* **What to do**
Where in the records does the word "injection" appear? Copy each line that holds it.
<<<<
Lemma case_insensitive_witness :
  get_all_tokens latin1_only (upper latin1_only (py "(p ~ q) & r"))
    = get_all_tokens latin1_only (py "(p ~ q) & r").
Proof.
  apply (case_insensitive latin1_only (py "(p ~ q) & r")).
  apply Forall_forall. intros c Hc. vm_compute in Hc.
  repeat (destruct Hc as [<- | Hc]; [lia|]). destruct Hc.
Defined.

Lemma unplaced_shift k t : unplaced (shift_token k t) = unplaced t.
Proof. destruct t; reflexivity. Qed.

Lemma scan_without_whitespace s :
  forall pos pos',
  let g := scan pos s in
  let g' := scan pos' (filter (fun c => negb (isspace_char c)) s) in
  map unplaced (yielded g) = map unplaced (yielded g')
  /\ (raised g = None <-> raised g' = None).
Proof.
  induction s as [|c s IH]; intros pos pos'; [simpl; tauto|].
  cbv zeta. simpl filter. simpl scan at 1 3.
  pose proof (scan_char_shift c pos (pos' - pos)) as Hsh.
  replace (pos + (pos' - pos)) with pos' in Hsh by lia.
  destruct (scan_char_cases c pos)
    as [[Hs E] | [(Hs & Hr & t & E & Hp) | [Hr E]]]; rewrite E in *.
  - rewrite Hs. simpl negb. cbv iota. apply IH.
  - rewrite Hs. simpl negb. cbv iota. simpl scan. rewrite Hsh.
    destruct (IH (pos + 1) (pos' + 1)) as [IH1 IH2]. simpl.
    rewrite unplaced_shift, IH1. auto.
  - assert (Hs : isspace_char c = false) by (apply recognised_false in Hr; tauto).
    rewrite Hs. simpl negb. cbv iota. simpl scan. rewrite Hsh. simpl.
    split; [reflexivity | split; discriminate].
Qed.

(** X5. Whitespace bears on the positions only: the input and the input
    with its whitespace taken out give, positions apart, the same tokens,
    and so the same printed forms, and one ends in an error exactly when
    the other does. *)
Theorem whitespace_insensitive max_str_digits ucd s :
  let g := get_all_tokens ucd s in
  let g' := get_all_tokens ucd (filter (fun c => negb (isspace_char c)) s) in
  map unplaced (yielded g) = map unplaced (yielded g')
  /\ map (Token_repr max_str_digits) (yielded g)
     = map (Token_repr max_str_digits) (yielded g')
  /\ (raised g = None <-> raised g' = None).
Proof.
  cbv zeta. rewrite !get_all_tokens_scan.
  destruct (scan_without_whitespace s 0 0) as [H1 H2].
  split; [exact H1|]. split; [|exact H2].
  assert (E : forall l, map (Token_repr max_str_digits) l
                        = map (Token_repr max_str_digits) (map unplaced l)).
  { intros l. rewrite map_map. apply map_ext. intros []; reflexivity. }
  rewrite E, H1, <- E. reflexivity.
Qed.

(** * The printed forms *)

Lemma py_inj a b : py a = py b -> a = b.
Proof.
  unfold py. intros H.
  rewrite <- (string_of_list_ascii_of_string a),
    <- (string_of_list_ascii_of_string b).
  f_equal. revert H.
  generalize (list_ascii_of_string a) (list_ascii_of_string b).
  induction l as [|x l IH]; intros [|y l']; simpl; try discriminate; auto.
  intros E. injection E as Hx Hl. f_equal; [|auto].
  apply N2Z.inj in Hx.
  rewrite <- (ascii_N_embedding x), <- (ascii_N_embedding y). now f_equal.
Qed.

Lemma numeral_inj a b : numeral a = numeral b -> a = b.
Proof.
  unfold numeral. intros H. apply py_inj in H.
  apply DecimalZ.to_int_inj.
  assert (Hn : forall n, Z.to_int n <> Decimal.Pos Decimal.Nil
                         /\ Z.to_int n <> Decimal.Neg Decimal.Nil).
  { intros [|p|p]; simpl; split; try discriminate; intros E; injection E;
      apply DecimalPos.Unsigned.to_uint_nonnil. }
  apply (f_equal DecimalString.NilZero.int_of_string) in H.
  rewrite !DecimalString.NilZero.isi in H by apply Hn.
  now injection H.
Qed.

Lemma int_repr_Repr limit n text :
  int_repr limit n = Repr text -> text = numeral n.
Proof.
  unfold int_repr.
  destruct ((640 <? len (numeral n)) && (0 <? limit)
            && (limit <? (if n <? 0 then len (numeral n) - 1 else len (numeral n))));
    [discriminate|].
  intros E. now injection E.
Qed.

Lemma Repr_inj a b : Repr a = Repr b -> a = b.
Proof. intros E. now injection E. Qed.

(** The symbols of the letters are printed whatever the limit is. *)
Lemma int_repr_letter limit n :
  0 <= n <= 25 -> int_repr limit n = Repr (numeral n).
Proof.
  intros H.
  assert (E : (len (numeral n) <=? 640) = true).
  { apply (forall_zrange (fun n => len (numeral n) <=? 640) 0 26);
      [vm_compute; reflexivity | lia]. }
  apply Z.leb_le in E. unfold int_repr.
  destruct (Z.ltb_spec 640 (len (numeral n))); [lia | reflexivity].
Qed.

(** X6. The printed form of a token tells its class and its value and
    nothing of its position. Tokens that are the same positions apart are
    printed alike, or both not at all; two tokens with the same printed
    form are the same positions apart; and every token that the scanner
    yields has a printed form, whatever the limit on the digits of an
    integer is. *)
Theorem repr_up_to_position max_str_digits :
  (forall t t',
     unplaced t = unplaced t' ->
     Token_repr max_str_digits t = Token_repr max_str_digits t')
  /\ (forall t t' text,
        Token_repr max_str_digits t = Repr text ->
        Token_repr max_str_digits t' = Repr text ->
        unplaced t = unplaced t')
  /\ (forall ucd s,
        Forall (fun t => exists text, Token_repr max_str_digits t = Repr text)
               (yielded (get_all_tokens ucd s))).
Proof.
  split; [|split].
  - intros t t'. destruct t, t'; simpl; intros E; try discriminate;
      try reflexivity; injection E as ->; reflexivity.
  - intros t t' text H' H.
    destruct t as [v p|v p|p|p], t' as [v' p'|v' p'|p'|p'];
      unfold Token_repr, Symbol_repr in H, H';
      try destruct (int_repr max_str_digits v) as [d|] eqn:Ev;
      try destruct (int_repr max_str_digits v') as [d'|] eqn:Ev';
      try discriminate; try reflexivity;
      apply Repr_inj in H, H'; rewrite <- H' in H; clear H' text;
      try (apply (f_equal (hd 0)) in H; vm_compute in H; discriminate).
    + apply app_inv_head, app_inv_tail, app_inv_head, app_inv_tail in H.
      apply int_repr_Repr in Ev, Ev'. subst d d'.
      apply numeral_inj in H. now subst.
    + destruct v, v'; try reflexivity; vm_compute in H; discriminate.
  - intros ucd s. pose proof (scan_positions ucd s []) as [Hf _].
    rewrite <- get_all_tokens_scan with (ucd := ucd) in Hf.
    eapply Forall_impl; [|exact Hf]. intros t [_ Ht].
    destruct t as [v p|v p|p|p]; simpl; try (eexists; reflexivity).
    destruct Ht as (c & _ & Hl & Hv).
    rewrite (from_letter_ascii ucd c Hl) in Hv. injection Hv as <-.
    unfold Symbol_repr.
    rewrite (int_repr_letter _ _ (letter_number_bounds c Hl)).
    eexists. reflexivity.
Qed.

(** * Further properties of the symbol table *)

Lemma nth_ascii_uppercase j :
  0 <= j < 26 -> nth (Z.to_nat j) ascii_uppercase 0 = 65 + j.
Proof.
  intros H. apply Z.eqb_eq.
  apply (forall_zrange
           (fun j => nth (Z.to_nat j) ascii_uppercase 0 =? 65 + j) 0 26);
    [vm_compute; reflexivity | lia].
Qed.

(** X7. Symbol.to_str renders the symbols 0 to 25 as the letters A to Z,
    renders -26 to -1 as the same letters again, counted from the end of
    the alphabet, and raises IndexError on every other symbol. *)
Theorem to_str_domain n :
  (-26 <= n <= 25 -> Symbol.to_str n = Ok [65 + n mod 26])
  /\ (n < -26 \/ 25 < n -> Symbol.to_str n = Raised IndexError).
Proof.
  unfold Symbol.to_str, getitem. change (len ascii_uppercase) with 26.
  split; intros H.
  - destruct (Z.ltb_spec n 0).
    + destruct (Z.leb_spec 0 (n + 26)); [|lia].
      destruct (Z.ltb_spec (n + 26) 26); [|lia]. cbn [andb].
      rewrite nth_ascii_uppercase by lia. do 3 f_equal.
      apply Z.mod_unique with (q := -1); lia.
    + destruct (Z.leb_spec 0 n); [|lia]. destruct (Z.ltb_spec n 26); [|lia].
      cbn [andb]. rewrite nth_ascii_uppercase by lia. do 3 f_equal.
      symmetry. apply Z.mod_small. lia.
  - destruct (Z.ltb_spec n 0).
    + destruct (Z.leb_spec 0 (n + 26)); [|reflexivity].
      destruct (Z.ltb_spec (n + 26) 26); [lia | reflexivity].
    + destruct (Z.leb_spec 0 n); [|lia].
      destruct (Z.ltb_spec n 26); [lia | reflexivity].
Qed.

(** X8. A symbol from 0 to 25 is the symbol of the letter it is rendered
    as: Symbol.from_letter undoes Symbol.to_str there. *)
Theorem from_letter_of_to_str ucd n :
  0 <= n <= 25 ->
  exists text,
    Symbol.to_str n = Ok text /\ Symbol.from_letter ucd text = Ok n.
Proof.
  intros H.
  assert (E : to_str_back_is ucd n = true).
  { apply (forall_zrange (to_str_back_is ucd) 0 26);
      [vm_compute; reflexivity | lia]. }
  unfold to_str_back_is in E.
  destruct (Symbol.to_str n) as [text|]; [|discriminate].
  exists text. split; [reflexivity|].
  apply andb_true_iff in E. destruct E as [_ E].
  destruct (Symbol.from_letter ucd text) as [m|]; simpl in E.
  - apply Z.eqb_eq in E. now subst.
  - destruct e as [[]| | |]; discriminate.
Qed.

Lemma from_letter_of_to_str_witness :
  exists text,
    Symbol.to_str 16 = Ok text /\ Symbol.from_letter latin1_only text = Ok 16.
Proof. apply (from_letter_of_to_str latin1_only 16). lia. Defined.

Lemma find_from_empty s i : find_from i s [] = i.
Proof. destruct s; reflexivity. Qed.

Lemma find_from_bounds s :
  forall i sub, sub <> [] ->
  find_from i s sub = -1 \/ i <= find_from i s sub < i + len s.
Proof.
  induction s as [|c s IH]; intros i sub Hsub.
  - left. destruct sub; [contradiction | reflexivity].
  - simpl. destruct (startswith (c :: s) sub).
    + right. rewrite len_cons. pose proof (len_nonneg s). lia.
    + destruct (IH (i + 1) sub Hsub) as [-> | H]; [now left|].
      right. rewrite len_cons. lia.
Qed.

(** X9. Symbol.from_letter checks the length first and the letter second:
    a string that is not one character raises the first ValueError, one
    character that is not alphabetic raises the second, and one alphabetic
    character gives a symbol, which is never below -1 nor above 25. *)
Theorem from_letter_outcomes ucd letter :
  (len letter <> 1
   /\ Symbol.from_letter ucd letter = Raised (ValueError NotSingleCharacter))
  \/ (len letter = 1 /\ isalpha ucd letter = false
      /\ Symbol.from_letter ucd letter = Raised (ValueError NotALetter))
  \/ (len letter = 1 /\ isalpha ucd letter = true
      /\ exists sym, Symbol.from_letter ucd letter = Ok sym /\ -1 <= sym <= 25).
Proof.
  unfold Symbol.from_letter.
  destruct (Z.eqb_spec (len letter) 1) as [Hl|Hl]; [right | left; auto].
  destruct (isalpha ucd letter); [right | left; auto].
  repeat split; auto. eexists. split; [reflexivity|].
  unfold find. destruct (upper ucd letter) as [|c u].
  - rewrite find_from_empty. lia.
  - destruct (find_from_bounds ascii_uppercase 0 (c :: u)) as [-> | H];
      [discriminate | lia |].
    change (len ascii_uppercase) with 26 in H. lia.
Qed.

(** X10. On a character of the first 256 code points Symbol.from_letter
    gives an ASCII letter its number from 0 to 25, gives every other letter
    of the block the symbol -1, and raises its ValueError on what is not a
    letter. *)
Theorem from_letter_on_latin1 ucd (c : char) :
  0 <= c <= 255 ->
  Symbol.from_letter ucd [c] = from_letter_latin1 c.
Proof.
  intros H.
  assert (E : from_letter_latin1_is ucd c = true).
  { apply (forall_zrange (from_letter_latin1_is ucd) 0 256);
      [vm_compute; reflexivity | lia]. }
  unfold from_letter_latin1_is, result_eqb in E. revert E.
  destruct (Symbol.from_letter ucd [c]) as [x|[[]| | |]];
    destruct (from_letter_latin1 c) as [y|[[]| | |]]; intros E;
    try discriminate; try reflexivity.
  apply Z.eqb_eq in E. now subst.
Qed.
(** C3. Whatever the network answers, [scrape_metadata] sends its
    requests in the planned order: arXiv by identifier if an arXiv id is
    given, CrossRef by DOI if a DOI is given, then, if a title is given,
    the title searches of arXiv, DBLP and CrossRef (an argument is given
    when it passes Python's [if arg:] test, that is when it is present and
    not empty). The requests sent are always an initial part of that
    plan; when no query raises an exception every planned request is
    sent, whatever the earlier ones found, and the result is the
    candidates found, in the order of the queries; and whenever a result
    is returned, this is the case. *)
Theorem scrape_metadata_policy (http_get : request -> result response)
    (repr_other : json -> string) (title arxiv_id doi : option string) :
  let qs := planned_queries title arxiv_id doi in
  let run := scrape_metadata http_get repr_other title arxiv_id doi [] in
  run.1 `prefix_of` map request_of qs /\
  (Forall (returns http_get repr_other) qs ->
   run = (map request_of qs, Ok (omap (found http_get repr_other) qs))) /\
  (forall results,
     run.2 = Ok results ->
     run.1 = map request_of qs /\
     results = omap (found http_get repr_other) qs).
Proof.
  cbv zeta. rewrite scrape_metadata_gather.
  set (qs := planned_queries title arxiv_id doi).
  split; [|split].
  - destruct (gather_prefix http_get repr_other qs [] []) as [k ->].
    cbn [app fst]. exists (map request_of (drop k qs)).
    by rewrite <- List.map_app, take_drop.
  - intros Hall. by rewrite gather_all_return.
  - intros results Hres.
    pose proof (gather_Ok_returns _ _ _ _ _ _ Hres) as Hall.
    rewrite gather_all_return in Hres |- * by done.
    cbn in Hres |- *. by injection Hres as <-.
Qed.


Lemma scrape_metadata_policy_witness :
  scrape_metadata sample_net sample_repr
    (Some "T") (Some "2401.12345") (Some "10.1234/test") [] =
  (map request_of
     [ArxivById "2401.12345"; CrossrefByDoi "10.1234/test";
      ArxivByTitle "T"; DblpByTitle "T"; CrossrefByTitle "T"],
   Ok (omap (found sample_net sample_repr)
     [ArxivById "2401.12345"; CrossrefByDoi "10.1234/test";
      ArxivByTitle "T"; DblpByTitle "T"; CrossrefByTitle "T"])).
Proof.
  apply (proj1 (proj2 (scrape_metadata_policy sample_net sample_repr
           (Some "T") (Some "2401.12345") (Some "10.1234/test")))).
  repeat constructor; eexists; vm_compute; reflexivity.
Defined.

(** ** Dictionaries *)

Lemma assoc_app {B} k (d d' : list (string * B)) :
  Py.assoc k (d ++ d') =
  match Py.assoc k d with Some v => Some v | None => Py.assoc k d' end.
Proof.
  induction d as [|[k' v] d IH]; [reflexivity|].
  cbn. by destruct (String.eqb k k').
Qed.

Lemma assoc_None_app {B} k (d d' : list (string * B)) :
  Py.assoc k d = None -> Py.assoc k d' = None -> Py.assoc k (d ++ d') = None.
Proof. intros H H'. by rewrite assoc_app, H. Qed.

Lemma assoc_elem_of {B} k (v : B) (d : list (string * B)) :
  (k, v) ∈ d -> is_Some (Py.assoc k d).
Proof.
  induction d as [|[k' v'] d IH]; intros Hin.
  - by apply elem_of_nil in Hin.
  - cbn. destruct (String.eqb k k') eqn:Hk; [eauto|].
    apply elem_of_cons in Hin as [[= -> ->]|Hin]; [|by apply IH].
    by rewrite String.eqb_refl in Hk.
Qed.

Lemma set_fresh {B} (d : list (string * B)) k v :
  Py.assoc k d = None -> Dict.set d k v = d ++ [(k, v)].
Proof.
  induction d as [|[k' v'] d IH]; [reflexivity|].
  cbn. destruct (String.eqb k k'); [discriminate|].
  intros H. by rewrite IH.
Qed.
Lemma SFleb_ltb (x y : spec_float) :
  JsNumber.isNaN x = false -> JsNumber.isNaN y = false ->
  SFleb x y = negb (SFltb y x).
Proof.
  intros Hx Hy. unfold SFleb, SFltb. rewrite (SFcompare_swap x y).
  destruct x as [sx|sx| |sx mx ex], y as [sy|sy| |sy my ey]; try discriminate;
    destruct (SFcompare _ _) as [[]|] eqn:E; try reflexivity;
    cbn in E; try discriminate;
    repeat match type of E with
           | context [if ?b then _ else _] => destruct b; try discriminate
           | context [match ?c with Eq => _ | Lt => _ | Gt => _ end] => destruct c; try discriminate
           end.
Qed.

End NumberFacts.

Section ValidatorExtras.
Import JsString CSVDataCleaner CSVRowValidator Normalized RowRule.

Lemma truthy_not_nan (x : JsNumber.number) :
  JsNumber.truthy x = true -> JsNumber.isNaN x = false.
Proof.
  unfold JsNumber.truthy. intros H. apply negb_true_iff, orb_false_iff in H. tauto.
Qed.

(** X12.  [validateBudget] accepts when a budget is missing.  On two numbers
    it rejects exactly when both are truthy and budgetMax is less than
    budgetMin: exactly when the row validator emits its budget error.  It
    is the check of the schema's budget refinement. *)
Theorem validateBudget_agrees (r : Row) (x y : JsNumber.number) :
  get r "budgetMin" = VNumber x ->
  get r "budgetMax" = VNumber y ->
  (BuyerValidators.validateBudget (VNumber x) (VNumber y) = false
   <-> JsNumber.truthy x && JsNumber.truthy y && JsNumber.ltb y x = true)
  /\ (BuyerValidators.validateBudget (VNumber x) (VNumber y) = false
      <-> budgetErrors r = [budgetError (VNumber x) (VNumber y)])
  /\ BuyerValidators.budgetRefinement r
     = BuyerValidators.validateBudget (VNumber x) (VNumber y)
  /\ BuyerValidators.validateBudget VUndefined (VNumber y) = true
  /\ BuyerValidators.validateBudget (VNumber x) VUndefined = true.
Proof.
  intros Hx Hy. split; [|split; [|split; [|split]]].
  - unfold BuyerValidators.validateBudget.
    cbn [Value.truthy]. destruct (JsNumber.truthy x) eqn:Tx; [|split; discriminate].
    destruct (JsNumber.truthy y) eqn:Ty; [|split; discriminate].
    cbn [andb]. unfold Value.greaterEq. cbn [andb Value.toNumber].
    unfold JsNumber.ltb.
    rewrite (SFleb_ltb x y (truthy_not_nan x Tx) (truthy_not_nan y Ty)).
    destruct (SFltb y x); split; try discriminate; reflexivity.
  - unfold budgetErrors, BuyerValidators.validateBudget. rewrite Hx, Hy.
    cbn [Value.truthy]. destruct (JsNumber.truthy x) eqn:Tx; [|split; discriminate].
    destruct (JsNumber.truthy y) eqn:Ty; [|split; discriminate].
    cbn [andb]. unfold Value.greaterEq, Value.lessThan. cbn [andb Value.toNumber].
    unfold JsNumber.ltb.
    rewrite (SFleb_ltb x y (truthy_not_nan x Tx) (truthy_not_nan y Ty)).
    destruct (SFltb y x); split; try discriminate; reflexivity.
  - unfold BuyerValidators.budgetRefinement. now rewrite Hx, Hy.
  - reflexivity.
  - unfold BuyerValidators.validateBudget. cbn [Value.truthy].
    now rewrite andb_false_r.
Qed.

Lemma validateBudget_witness :
  BuyerValidators.validateBudget (VNumber (JsNumber.ofZ 200000))
                                 (VNumber (JsNumber.ofZ 100000)) = false.
Proof.
  destruct (validateBudget_agrees
              (budgetRow (VNumber (JsNumber.ofZ 200000)) (VNumber (JsNumber.ofZ 100000)))
              (JsNumber.ofZ 200000) (JsNumber.ofZ 100000))
    as ([_ H] & _); [reflexivity | reflexivity |].
  apply H. vm_compute. reflexivity.
Defined.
>>>>
* **Expected output**
  intros E. injection E as Hx Hl. f_equal; [|auto].
  { intros [|p|p]; simpl; split; try discriminate; intros E; injection E;
  now injection H.
  intros E. now injection E.
Proof. intros E. now injection E. Qed.
      try reflexivity; injection E as ->; reflexivity.
    rewrite (from_letter_ascii ucd c Hl) in Hv. injection Hv as <-.
    cbn in Hres |- *. by injection Hres as <-.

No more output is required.